4 Basics of Conserving Water at Home

4 Basics of Conserving Water at Home

The dwindling drinking water is turning into a global problem, as opposed to something notoriously only happening somewhere in Africa. We can’t expect to start being mindful with water use as a species – the change in mentality comes from an individual, who contributes little, yet serves as a great example. Conserving water doesn’t mean being paranoid about the water problem, it means being reasonable enough to know how to limit the excessive water usage.
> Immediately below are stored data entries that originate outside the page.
(* ===== verification/Main.v ===== *)
(** * The program

    [main] of src/web/restinio/sample/express_router/main.cpp: the settings it makes, with
    its traits, the serial port it opens on the way, and the run of the server on the
    calling thread, with the code the program ends with. *)

From S2P Require Import Prelude HttpInput Effects Router Routing CardDealer Server.
From S2P Require Import Connection Settings HttpServer ServerRun ServerSetup.

(** ** asio_timer_manager_t *)

Module AsioTimer.

Record factory_t := mk_factory { f_check_period : Z }.
Record asio_timer_manager_t := mk_manager { m_check_period : Z }.
Record timer_guard_t := mk_guard { g_check_period : Z }.

Definition default_factory : factory_t := mk_factory (Settings.seconds 1).
Definition create (f : factory_t) : asio_timer_manager_t := mk_manager (f_check_period f).
Definition create_timer_guard (m : asio_timer_manager_t) : timer_guard_t := mk_guard (m_check_period m).

End AsioTimer.

Module Main.
Import Router HttpMethod Settings ServerSetup HttpServer Handlers OneThread.

Section Main.
Context `{HttpParserCodes} {P : SerialPort} (reserve : nat -> nat).

(** Addresses and their texts, as Asio has them. *)
Context {address_t : Type} (from_string : list byte -> option address_t) (protocol_of : address_t -> protocol_t).
Context (max_iov_len : nat) (max_string : Z).

(** [traits_t< asio_timer_manager_t, single_threaded_ostream_logger_t, router_t >]: a
    router, a logger and the factories can be made by default; there are no listener, no
    blocker and no limiter.  Functions and objects without state are [unit]. *)
#[local] Instance main_traits : Traits := {|
  request_handler_t := express_router_t DealerProps.route; timer_factory_t := AsioTimer.factory_t;
  timer_manager_t := AsioTimer.asio_timer_manager_t; logger_t := unit;
  acceptor_options_setter_t := unit; socket_options_setter_t := unit; acceptor_post_bind_hook_t := unit;
  cleanup_functor_t := unit; connection_state_listener_t := unit; ip_blocker_t := unit; extra_data_factory_t := unit;
  ip_address := address_t; default_request_handler := Some empty_router; is_default_request_handler_t := false;
  default_timer_factory := Some AsioTimer.default_factory; default_logger := Some tt; default_extra_data_factory := Some tt;
  timer_factory_create := fun f => Some (AsioTimer.create f);
  reuse_address := tt; no_socket_options := tt; no_post_bind_action := tt;
  has_actual_connection_state_listener := false; has_actual_ip_blocker := false; has_actual_max_parallel_connections := false
|}.

(** [on_this_thread< traits_t >().address( "0.0.0.0" )...] *)
Definition main_calls (router : express_router_t DealerProps.route) : list Settings.call :=
  [set_address_string_to (bs "0.0.0.0");
   set_request_handler_to (Some router);
   set_read_next_http_message_timelimit_to (seconds 10);
   set_write_http_response_timelimit_to (seconds 1);
   set_handle_request_timeout_to (seconds 1)].

(** The system: the failures of opening and closing the acceptor, and whether connections
    have operations outstanding when the loop looks. *)
Context (os : endpoint -> option open_failure) (closing : option close_failure) (connections : bool).

Inductive main_result := still_running | exited (code : Z) (effects : list effect) | aborted.

Definition is_some {A} (o : option A) : bool := match o with Some _ => true | None => false end.

(** [main] catches [std::exception]; for an exception of another kind the program is
    terminated. *)
Definition on_exception (std : bool) (effects : list effect) : main_result := if std then exited 1 effects else aborted.

Definition run_server (sv : http_server) (events : list event) : main_result :=
  let a := behaviour from_string protocol_of os closing sv in
  match run a connections (is_some (sv_cleanup_functor sv)) events with
  | Running => still_running
  | Returned effects => exited 0 effects
  | Rethrown open_error effects =>
      on_exception (match opening a with Some f => is_std_exception f | None => true end) effects
  | Rethrown close_error effects => exited 1 effects
  | Aborted => aborted
  end.

Definition main_ (events : list event) : main_result :=
  match Server.server_handler reserve with
  | inr _ => exited 1 []
  | inl router =>
      match configure (main_calls router) default_settings with
      | Throw _ => exited 1 []
      | Ok s =>
          match make_http_server max_iov_len max_string s with
          | Failed _ => exited 1 []
          | Terminated => aborted
          | Constructed sv => run_server sv events
          end
      end
  end.

(** ** What the program does *)

Definition main_settings (router : express_router_t DealerProps.route) : settings_t := expected (main_calls router) default_settings.

(** The server of the program. *)
Lemma main_server router :
  exists sv, make_http_server max_iov_len max_string (main_settings router) = Constructed sv /\
    built_from max_iov_len max_string (main_settings router) sv.
Proof. apply complete_constructs. by split_and!. Qed.

Lemma main_address router :
  try_extract_actual_address_from_variant from_string (m_address (main_settings router))
  = match from_string (bs "0.0.0.0") with Some a => Ok (Some a) | None => Throw "Invalid argument" end.
Proof.
  change (m_address (main_settings router)) with (address_text (bs "0.0.0.0")). unfold try_extract_actual_address_from_variant.
  by rewrite !bool_decide_eq_false_2 by (vm_compute; discriminate).
Qed.

Definition bound_endpoint (any : address_t) : endpoint := mk_endpoint v4 (Some any) 8080.

Section Reserve.
Context (Hreserve : Routing.reserves reserve).

Definition main_router : express_router_t DealerProps.route := mk_router (map Routing.entry_of Server.table) None.

Lemma main_runs_server sv events :
  Serial.Serial 57600 "/dev/ttyS0" = Ok tt ->
  make_http_server max_iov_len max_string (main_settings main_router) = Constructed sv -> main_ events = run_server sv events.
Proof using Hreserve.
  intros Hp Hsv. unfold main_. rewrite Server.server_handler_cases, Hp by done. fold main_router. rewrite configure_spec.
  change (head (omap refusal (main_calls main_router))) with (@None string). fold (main_settings main_router). cbv iota. by rewrite Hsv.
Qed.

(** The end of the program after SIGINT, by how closing fails. *)
Definition ending : main_result :=
  match closing with
  | None => exited 0 (opened_log 1 ++ closed_log false)
  | Some fails_before_close => still_running
  | Some fails_after_close =>
      if connections then still_running else exited 1 (opened_log 1 ++ [TimerStop; SocketClosed; TimerStop])
  end.

(** C4. The program from its start to its end.  When the serial port /dev/ttyS0 cannot be
    opened or set up, the program ends with code 1 and no server was made.  Otherwise its
    server answers with the router of [server_handler], reads into 4096 octets, takes one
    request at a time and waits at most 10 seconds for a request and 1 second for an answer
    and for its writing.  It listens on port 8080 of the address 0.0.0.0 over IPv4.  When
    the acceptor cannot be opened there, the program ends with code 1 if what is thrown is a
    std::exception, and is terminated if not.  Otherwise it runs until SIGINT.  When the
    acceptor is closed without a failure then, it ends with code 0, having opened, accepted
    on its one socket and closed, each once; when closing fails before the socket is closed,
    it goes on running; when it fails after that, it ends with code 1 as soon as no
    connection has anything to do. *)
Theorem main_program (any : address_t) (before after : list event) :
  from_string (bs "0.0.0.0") = Some any -> protocol_of any = v4 -> Forall (fun e => e = Traffic) before ->
  match Serial.Serial 57600 "/dev/ttyS0" with
  | Throw _ => forall events, main_ events = exited 1 []
  | Ok _ =>
      (exists sv, make_http_server max_iov_len max_string (main_settings main_router) = Constructed sv /\
         cs_request_handler (a_connections (sv_acceptor sv)) = main_router /\
         cs_parameters (a_connections (sv_acceptor sv))
         = Connection.mk_settings 4096 Limits.incoming_http_msg_limits (seconds 10) (seconds 1) (seconds 1) 1 max_iov_len max_string) /\
      match os (bound_endpoint any) with
      | Some f => forall events, main_ events = on_exception (is_std_exception f) (TimerStart :: failing_effects f)
      | None => main_ before = still_running /\ main_ (before ++ Sigint :: after) = ending
      end
  end.
Proof using Hreserve.
  intros Hany Hv4 Hb. destruct (Serial.Serial 57600 "/dev/ttyS0") as [[]|what] eqn:Hp.
  2:{ intros events. unfold main_. by rewrite Server.server_handler_cases, Hp by done. }
  destruct (main_server main_router) as (sv & Hsv & Hbf). split.
  { exists sv. split; [done|]. split; [|by rewrite (bf_parameters _ _ _ _ Hbf)]. pose proof (bf_handler _ _ _ _ Hbf) as E.
    by injection E as E. }
  assert (Ha : behaviour from_string protocol_of os closing sv = mk_behaviour (os (bound_endpoint any)) closing 1).
  { unfold behaviour, opening_of, endpoint_to_bind. destruct (bf_endpoint _ _ _ _ Hbf) as (Ep & Epr & Ea).
    rewrite Ea, Epr, Ep, (bf_sockets _ _ _ _ Hbf). cbv zeta. rewrite main_address, Hany. cbn. by rewrite Hv4. }
  assert (Hc : is_some (sv_cleanup_functor sv) = false) by (by rewrite (bf_cleanup _ _ _ _ Hbf)).
  pose proof (run_cases (mk_behaviour (os (bound_endpoint any)) closing 1) connections false before after Hb) as Hrun.
  cbn [opening Handlers.closing sockets] in Hrun.
  assert (Hm : forall events, main_ events = run_server sv events) by (intros; by apply main_runs_server).
  assert (Hr : forall events, run_server sv events = match run (mk_behaviour (os (bound_endpoint any)) closing 1) connections false events with
    | Running => still_running | Returned effects => exited 0 effects
    | Rethrown open_error effects => on_exception (match os (bound_endpoint any) with Some f => is_std_exception f | None => true end) effects
    | Rethrown close_error effects => exited 1 effects | Aborted => aborted end).
  { intros events. unfold run_server. by rewrite Ha, Hc. }
  destruct (os (bound_endpoint any)) as [f|] eqn:Eos.
  - intros events. by rewrite Hm, Hr, Hrun.
  - destruct Hrun as [H1 H2]. split; [by rewrite Hm, Hr, H1|]. rewrite Hm, Hr, H2. unfold after_signal, ending.
    cbn [Handlers.closing sockets]. destruct closing as [[]|]; [|by destruct connections|done]. cbn [Nat.eqb negb]. by rewrite orb_true_r.
Qed.

End Reserve.
End Main.

(** ** A run *)

Import NumberedMethods.

(** The two addresses that are needed here, by their protocol. *)
Definition two_addresses (text : list byte) : option protocol_t :=
  if bool_decide (text = bs "0.0.0.0") then Some v4 else if bool_decide (text = bs "::1") then Some v6 else None.

(** The program run to its end, without its serial port, and without its port 8080. *)
Lemma main_program_witness :
  main_ (P := Instances.eager_port) (fun n => n) two_addresses id 64 (2 ^ 62) (fun _ => None) None true [Traffic; Sigint]
  = exited 0 (opened_log 1 ++ closed_log false) /\
  main_ (P := Instances.absent_port) (fun n => n) two_addresses id 64 (2 ^ 62) (fun _ => None) None true [] = exited 1 [] /\
  exists effects,
    main_ (P := Instances.eager_port) (fun n => n) two_addresses id 64 (2 ^ 62) (fun _ => Some (mk_open_failure bind_socket true)) None true []
    = exited 1 effects.
Proof.
  split; [|split].
  - destruct (main_program (P := Instances.eager_port) (fun n => n) two_addresses id 64 (2 ^ 62) (fun _ => None) None true (fun n => le_n n) v4 [Traffic] [])
      as (_ & _ & Hx); [vm_compute; reflexivity|reflexivity|repeat constructor|exact Hx].
  - exact (main_program (P := Instances.absent_port) (fun n => n) two_addresses id 64 (2 ^ 62) (fun _ => None) None true (fun n => le_n n) v4 [] []
      eq_refl eq_refl (List.Forall_nil _) []).
  - eexists. refine (proj2 (main_program (P := Instances.eager_port) (fun n => n) two_addresses id 64 (2 ^ 62)
      (fun _ => Some (mk_open_failure bind_socket true)) None true (fun n => le_n n) v4 [] [] eq_refl eq_refl (List.Forall_nil _)) []).
Defined.

End Main.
Seeing as how smart water use starts at your very own doorstep, here are some great ways to conserve water at home.

Learn when to turn it off

Learn when to turn it off

Quite honestly, this shouldn’t even be a thing of debate; turning the faucet off when you’re not using it seems pretty obvious, when you think about it. Unfortunately, we are creatures of habit – the decades of ignorance have led us to take water for granted. However, even if all the world’s drinking water was for us to take (which it isn’t), there simply won’t be enough of it around for us to exploit, before long.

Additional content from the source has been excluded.